━━━ Data provided

(** * MultiAgent-Accelerator: travel agent, MCP tool servers and queue scripts

    A shallow embedding of the Python sources
      - [mcp_servers/activity_mcp/server.py]
      - [mcp_servers/currency_mcp/server.py]
      - [agents/travel_agent/main.py]
      - [tests/test_servicebus.py], [scripts/get-async-responses.py]
    together with the properties the specification states about them.

    Python strings are kept as [string] holding their UTF-8 encoding;
    concatenation and equality agree with Python's on that encoding.
    Functions that can raise return an [outcome]. *)

From Stdlib Require Import ZArith QArith Qabs String Ascii List DecimalString Sorted.
From stdpp Require Import gmap strings list fin_maps.

Open Scope Z_scope.
Set Warnings "-register-all".

(** ** Python runtime: exceptions, outcomes, strings, sequences *)

Module Py.

(** The exceptions the sources distinguish: [httpx.HTTPStatusError], which
    carries the response's status code and text, and every other subclass
    of [Exception], kept with its class name and its [str()]. *)
Inductive exn : Type :=
| HTTPStatusError (msg : string) (status_code : Z) (text : string)
| Exception (cls : string) (msg : string).

Inductive outcome (A : Type) : Type :=
| Ret (a : A)
| Raise (e : exn).
Arguments Ret {A} a.
Arguments Raise {A} e.

#[export] Instance outcome_ret : MRet outcome := fun A a => Ret a.
#[export] Instance outcome_bind : MBind outcome := fun A B f m =>
  match m with
  | Ret a => f a
  | Raise e => Raise e
  end.

(** [str(e)] of a caught exception. *)
Definition str_exn (e : exn) : string :=
  match e with
  | HTTPStatusError msg _ _ => msg
  | Exception _ msg => msg
  end.

(** A [for] loop whose body updates the loop state and may raise. *)
Fixpoint for_each {A S : Type} (body : A -> S -> outcome S) (l : list A) (s : S)
  : outcome S :=
  match l with
  | [] => Ret s
  | x :: l' => s' ← body x s; for_each body l' s'
  end.

Definition NL : string := String "010"%char EmptyString.

(** [str(n)] of a Python int. *)
Definition str_int (z : Z) : string := NilZero.string_of_int (Z.to_int z).

(** [range(lo, hi)]. *)
Definition py_range (lo hi : Z) : list Z :=
  map (fun i => lo + Z.of_nat i) (seq 0 (Z.to_nat (hi - lo))).

(** [l[i]]: negative indices count from the end, out of range raises. *)
Definition py_getitem {A : Type} (l : list A) (i : Z) : outcome A :=
  let n := Z.of_nat (length l) in
  let j := if i <? 0 then i + n else i in
  if (0 <=? j) && (j <? n) then
    match l !! Z.to_nat j with
    | Some x => Ret x
    | None => Raise (Exception "IndexError" "list index out of range")
    end
  else Raise (Exception "IndexError" "list index out of range").

(** [enumerate(l, start)]. *)
Fixpoint enumerate {A : Type} (start : Z) (l : list A) : list (Z * A) :=
  match l with
  | [] => []
  | x :: l' => (start, x) :: enumerate (start + 1) l'
  end.

(** [str.lower], [str.upper] and [str.title] on ASCII text, where they need no
    Unicode tables; the examples below run the tools with them. *)
Definition is_upper (c : ascii) : bool := (("A" <=? c) && (c <=? "Z"))%char.
Definition is_lower (c : ascii) : bool := (("a" <=? c) && (c <=? "z"))%char.
Definition to_lower (c : ascii) : ascii :=
  if is_upper c then ascii_of_nat (nat_of_ascii c + 32) else c.
Definition to_upper (c : ascii) : ascii :=
  if is_lower c then ascii_of_nat (nat_of_ascii c - 32) else c.

Fixpoint ascii_lower (s : string) : string :=
  match s with
  | EmptyString => EmptyString
  | String c s' => String (to_lower c) (ascii_lower s')
  end.

Fixpoint ascii_upper (s : string) : string :=
  match s with
  | EmptyString => EmptyString
  | String c s' => String (to_upper c) (ascii_upper s')
  end.

(** [previous_is_cased] is the flag CPython's [title] keeps while scanning. *)
Fixpoint ascii_title_from (previous_is_cased : bool) (s : string) : string :=
  match s with
  | EmptyString => EmptyString
  | String c s' =>
      if is_lower c then
        String (if previous_is_cased then c else to_upper c) (ascii_title_from true s')
      else if is_upper c then
        String (if previous_is_cased then to_lower c else c) (ascii_title_from true s')
      else String c (ascii_title_from false s')
  end.

Definition ascii_title (s : string) : string := ascii_title_from false s.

━━━━━━

### What the task requires:
Your output should be the listing's lines, exact and complete, from its first line to the line that contains "- [agents/travel_agent/main.py]", inclusive.

### Response area:
(** * MultiAgent-Accelerator: travel agent, MCP tool servers and queue scripts

    A shallow embedding of the Python sources
      - [mcp_servers/activity_mcp/server.py]
      - [mcp_servers/currency_mcp/server.py]
      - [agents/travel_agent/main.py]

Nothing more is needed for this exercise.